══ RECORDS FOR THE EXERCISE

(** * net::socket and net::socket_stream (primes/include/socket.hpp)

    A shallow embedding of the socket wrapper: the owning handle
    [net::socket], its static helpers [net::socket_ops], the exception type
    [net::network_exception] and the buffered stream [net::socket_stream].

    The operating system is not part of the program.  It is modelled as a
    [world] (errno, the bytes queued on each descriptor, which descriptors
    are connected to each other, and the chronological log of every call the
    program issued) together with an [environment] that decides what each
    call returns.  Every function of the source becomes a function that
    takes the world and returns the new world next to its result. *)

From Stdlib Require Import ZArith Lia.
From stdpp Require Import base numbers list option gmap strings.

Local Open Scope Z_scope.

Abbreviation byte := Byte.byte.

(** ** Machine integers *)

Definition INT_MIN : Z := - 2 ^ 31.
Definition INT_MAX : Z := 2 ^ 31 - 1.

(** [(int) x]: conversion of a wider signed value to a 32-bit [int]. *)
Definition to_int (x : Z) : Z := (x + 2 ^ 31) mod 2 ^ 32 - 2 ^ 31.

(** Arithmetic on [size_t] is modulo 2^64. *)
Definition to_size_t (x : Z) : Z := x mod 2 ^ 64.

(** [htons] on a little-endian host: the two bytes of a 16-bit value
    swapped. *)
Definition htons (x : Z) : Z :=
  Z.lor (Z.shiftl (Z.land x 255) 8) (Z.land (Z.shiftr x 8) 255).

Definition AF_INET : Z := 2.
Definition SOCK_STREAM : Z := 1.
Definition SHUT_RDWR : Z := 2.
Definition MSG_NOSIGNAL : Z := 16384.
Definition INADDR_ANY : list byte := [Byte.x00; Byte.x00; Byte.x00; Byte.x00].

(** ** The operating system *)

Record hostent := Hostent { h_addr : list byte; h_length : Z }.

Record sockaddr_in := SockAddr {
  sin_family : Z;
  sin_port : Z;
  sin_addr : list byte
}.

(** [memcpy dst src n]: the first [n] bytes of [dst] replaced by the first
    [n] bytes of [src]. *)
Definition memcpy (dst src : list byte) (n : Z) : list byte :=
  take (Z.to_nat n) src ++ drop (Z.to_nat n) dst.

(** The calls the program issues, with their arguments. *)
Inductive oscall :=
  | c_socket (domain type protocol : Z)
  | c_gethostbyname (name : string)
  | c_connect (fd : Z) (addr : sockaddr_in)
  | c_bind (fd : Z) (addr : sockaddr_in)
  | c_listen (fd backlog : Z)
  | c_accept (fd : Z)
  | c_send (fd : Z) (data : list byte) (len flags : Z)
  | c_recv (fd : Z) (len flags : Z)
  | c_shutdown (fd how : Z)
  | c_close (fd : Z).

(** What is observable of a run: the calls with the value each returned, and
    the teardown of the two library objects a [socket_stream] owns. *)
Inductive event :=
  | Call (c : oscall) (result : Z)
  | IostreamTeardown
  | FilebufTeardown (fd : Z).

Record world := World {
  errno : Z;
  inbox : gmap Z (list byte);
  peer : gmap Z Z;
  trace : list event
}.

(** Bytes that have arrived on [fd] and have not been read yet. *)
Definition pending (w : world) (fd : Z) : list byte :=
  default [] (inbox w !! fd).

Definition log (e : event) (w : world) : world :=
  World (errno w) (inbox w) (peer w) (trace w ++ [e]).

Definition set_errno (e : Z) (w : world) : world :=
  World e (inbox w) (peer w) (trace w).

Definition set_inbox (fd : Z) (bs : list byte) (w : world) : world :=
  World (errno w) (<[fd := bs]> (inbox w)) (peer w) (trace w).

(** Bytes written on [fd] are queued on the descriptor it is connected to;
    written on an unconnected descriptor they go nowhere. *)
Definition deliver (fd : Z) (bs : list byte) (w : world) : world :=
  match peer w !! fd with
  | Some p => set_inbox p (pending w p ++ bs) w
  | None => w
  end.

(** The answer of the system to one call: the value returned and the value
    of [errno] afterwards. *)
Record reply := Reply { value : Z; err : Z }.

(** The environment resolves every choice that is not the program's: what a
    call returns (in particular how many bytes a transfer moves) and what a
    host name resolves to.  It may depend on everything that happened so
    far. *)
Record environment := Environment {
  answer : world -> oscall -> reply;
  hosts : world -> string -> option hostent
}.

Module os.
Section Calls.
Variable E : environment.

(** A call with no effect on the queues: it is logged, errno is updated
    and the value is returned. *)
Definition call (c : oscall) (w : world) : Z * world :=
  let r := answer E w c in
  (value r, log (Call c (value r)) (set_errno (err r) w)).

Definition gethostbyname (name : string) (w : world)
  : option hostent * world :=
  let r := answer E w (c_gethostbyname name) in
  let h := hosts E w name in
  (h, log (Call (c_gethostbyname name) (match h with Some _ => 1 | None => 0 end))
        (set_errno (err r) w)).

(** [::send(fd, buf, size, flags)] reads at most [size] bytes at [buf].
    A positive result is the number of bytes taken. *)
Definition send (fd : Z) (buf : list byte) (size flags : Z) (w : world)
  : Z * world :=
  let data := take (Z.to_nat size) buf in
  let (n, w') := call (c_send fd data size flags) w in
  (n, if 0 <? n then deliver fd (take (Z.to_nat n) data) w' else w').

(** [::recv(fd, buf, size, flags)] stores at most [size] bytes at [buf],
    taken from the head of the queue of [fd]; returns the result and the
    memory at [buf]. *)
Definition recv (fd : Z) (buf : list byte) (size flags : Z) (w : world)
  : Z * list byte * world :=
  let (n, w') := call (c_recv fd size flags) w in
  if 0 <? n then
    let k := Z.to_nat (Z.min n size) in
    let got := take k (pending w fd) in
    (n, got ++ drop (length got) buf, set_inbox fd (drop k (pending w fd)) w')
  else (n, buf, w').
End Calls.
End os.

(** ** net::socket_ops *)

Module socket_ops.
Section Ops.
Variable E : environment.

Definition init (w : world) : world := w.

Definition send (fd : Z) (buf : list byte) (size : Z) (w : world)
  : Z * world :=
  let (r, w') := os.send E fd buf size MSG_NOSIGNAL w in (to_int r, w').

Definition recv (fd : Z) (buf : list byte) (size : Z) (w : world)
  : Z * list byte * world :=
  let '(r, buf', w') := os.recv E fd buf size MSG_NOSIGNAL w in
  (to_int r, buf', w').

Definition shutdown (fd : Z) (w : world) : world :=
  snd (os.call E (c_shutdown fd SHUT_RDWR) w).

Definition close (fd : Z) (w : world) : Z * world :=
  os.call E (c_close fd) (shutdown fd w).

Definition create_inet (w : world) : Z * world :=
  os.call E (c_socket AF_INET SOCK_STREAM 0) w.
End Ops.
End socket_ops.

(** ** net::network_exception *)

Record network_exception := NetworkException { ret : Z }.

(** The constructor captures [errno]. *)
Definition network_exception_new (w : world) : network_exception :=
  NetworkException (errno w).

(** How a call of the program ends: it returns, it throws, or (for the two
    loops, which are run with a bound on the number of iterations) the bound
    was reached before the loop ended. *)
Inductive outcome (A : Type) :=
  | Ret (a : A)
  | Throw (e : network_exception)
  | OutOfFuel.
Arguments Ret {A} a.
Arguments Throw {A} e.
Arguments OutOfFuel {A}.

(** ** net::socket *)

Module socket.

Record t := Socket { sock : Z; portno : Z }.

Definition set_sock (fd : Z) (s : t) : t := Socket fd (portno s).
Definition set_portno (p : Z) (s : t) : t := Socket (sock s) p.

Section Methods.
Variable E : environment.

(** [explicit socket(int fd)] *)
Definition of_fd (fd : Z) : t :=
  let this := Socket 0 0 in
  let this := set_portno 0 this in
  set_sock fd this.

(** [explicit socket()] *)
Definition create (w : world) : outcome t * world :=
  let (fd, w') := socket_ops.create_inet E w in
  if fd <? 0 then (Throw (network_exception_new w'), w')
  else (Ret (Socket fd 0), w').

(** [socket(socket&& rhs)]: only [sock] is assigned, so the new object's
    [portno] keeps whatever its storage held ([indeterminate]).  Returns
    the new object and what is left of [rhs]. *)
Definition move (indeterminate : Z) (rhs : t) : t * t :=
  let this := Socket (-1) indeterminate in
  (set_sock (sock rhs) this, set_sock (sock this) rhs).

Definition connect (hostname : string) (port : Z) (this : t) (w : world)
  : outcome unit * t * world :=
  let this := set_portno port this in
  let (server, w) := os.gethostbyname E hostname w in
  match server with
  | None => (Throw (network_exception_new w), this, w)
  | Some server =>
    let addr :=
      SockAddr AF_INET (htons (portno this))
        (memcpy [Byte.x00; Byte.x00; Byte.x00; Byte.x00]
           (h_addr server) (h_length server)) in
    let (r, w) := os.call E (c_connect (sock this) addr) w in
    if r <? 0 then (Throw (network_exception_new w), this, w)
    else (Ret tt, this, w)
  end.

Definition listen (port : Z) (this : t) (w : world)
  : outcome unit * t * world :=
  let this := set_portno port this in
  let addr := SockAddr AF_INET (htons (portno this)) INADDR_ANY in
  let (r, w) := os.call E (c_bind (sock this) addr) w in
  if r <? 0 then (Throw (network_exception_new w), this, w)
  else
    let (r, w) := os.call E (c_listen (sock this) 5) w in
    if r <? 0 then (Throw (network_exception_new w), this, w)
    else (Ret tt, this, w).

(** The returned object is the one [socket(client)] builds (the compiler
    elides the copy of the returned temporary). *)
Definition accept (this : t) (w : world) : outcome t * world :=
  let (client, w) := os.call E (c_accept (sock this)) w in
  if client <? 0 then (Throw (network_exception_new w), w)
  else (Ret (of_fd client), w).

Definition send (this : t) (buffer : list byte) (size : Z) (w : world)
  : outcome Z * world :=
  let (n, w) := socket_ops.send E (sock this) buffer size w in
  if n <=? 0 then (Throw (network_exception_new w), w)
  else (Ret n, w).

════

**WHAT YOU HAVE TO DO**
Copying word for word, give each line of the data above from the first one through the line containing "[n] bytes of [src]. *)", and nothing else.

**REPLY TO THE TASK**
(** * net::socket and net::socket_stream (primes/include/socket.hpp)

    A shallow embedding of the socket wrapper: the owning handle
    [net::socket], its static helpers [net::socket_ops], the exception type
    [net::network_exception] and the buffered stream [net::socket_stream].

    The operating system is not part of the program.  It is modelled as a
    [world] (errno, the bytes queued on each descriptor, which descriptors
    are connected to each other, and the chronological log of every call the
    program issued) together with an [environment] that decides what each
    call returns.  Every function of the source becomes a function that
    takes the world and returns the new world next to its result. *)

From Stdlib Require Import ZArith Lia.
From stdpp Require Import base numbers list option gmap strings.

Local Open Scope Z_scope.

Abbreviation byte := Byte.byte.

(** ** Machine integers *)

Definition INT_MIN : Z := - 2 ^ 31.
Definition INT_MAX : Z := 2 ^ 31 - 1.

(** [(int) x]: conversion of a wider signed value to a 32-bit [int]. *)
Definition to_int (x : Z) : Z := (x + 2 ^ 31) mod 2 ^ 32 - 2 ^ 31.

(** Arithmetic on [size_t] is modulo 2^64. *)
Definition to_size_t (x : Z) : Z := x mod 2 ^ 64.

(** [htons] on a little-endian host: the two bytes of a 16-bit value
    swapped. *)
Definition htons (x : Z) : Z :=
  Z.lor (Z.shiftl (Z.land x 255) 8) (Z.land (Z.shiftr x 8) 255).

Definition AF_INET : Z := 2.
Definition SOCK_STREAM : Z := 1.
Definition SHUT_RDWR : Z := 2.
Definition MSG_NOSIGNAL : Z := 16384.
Definition INADDR_ANY : list byte := [Byte.x00; Byte.x00; Byte.x00; Byte.x00].

(** ** The operating system *)

Record hostent := Hostent { h_addr : list byte; h_length : Z }.

Record sockaddr_in := SockAddr {
  sin_family : Z;
  sin_port : Z;
  sin_addr : list byte
}.

(** [memcpy dst src n]: the first [n] bytes of [dst] replaced by the first
    [n] bytes of [src]. *)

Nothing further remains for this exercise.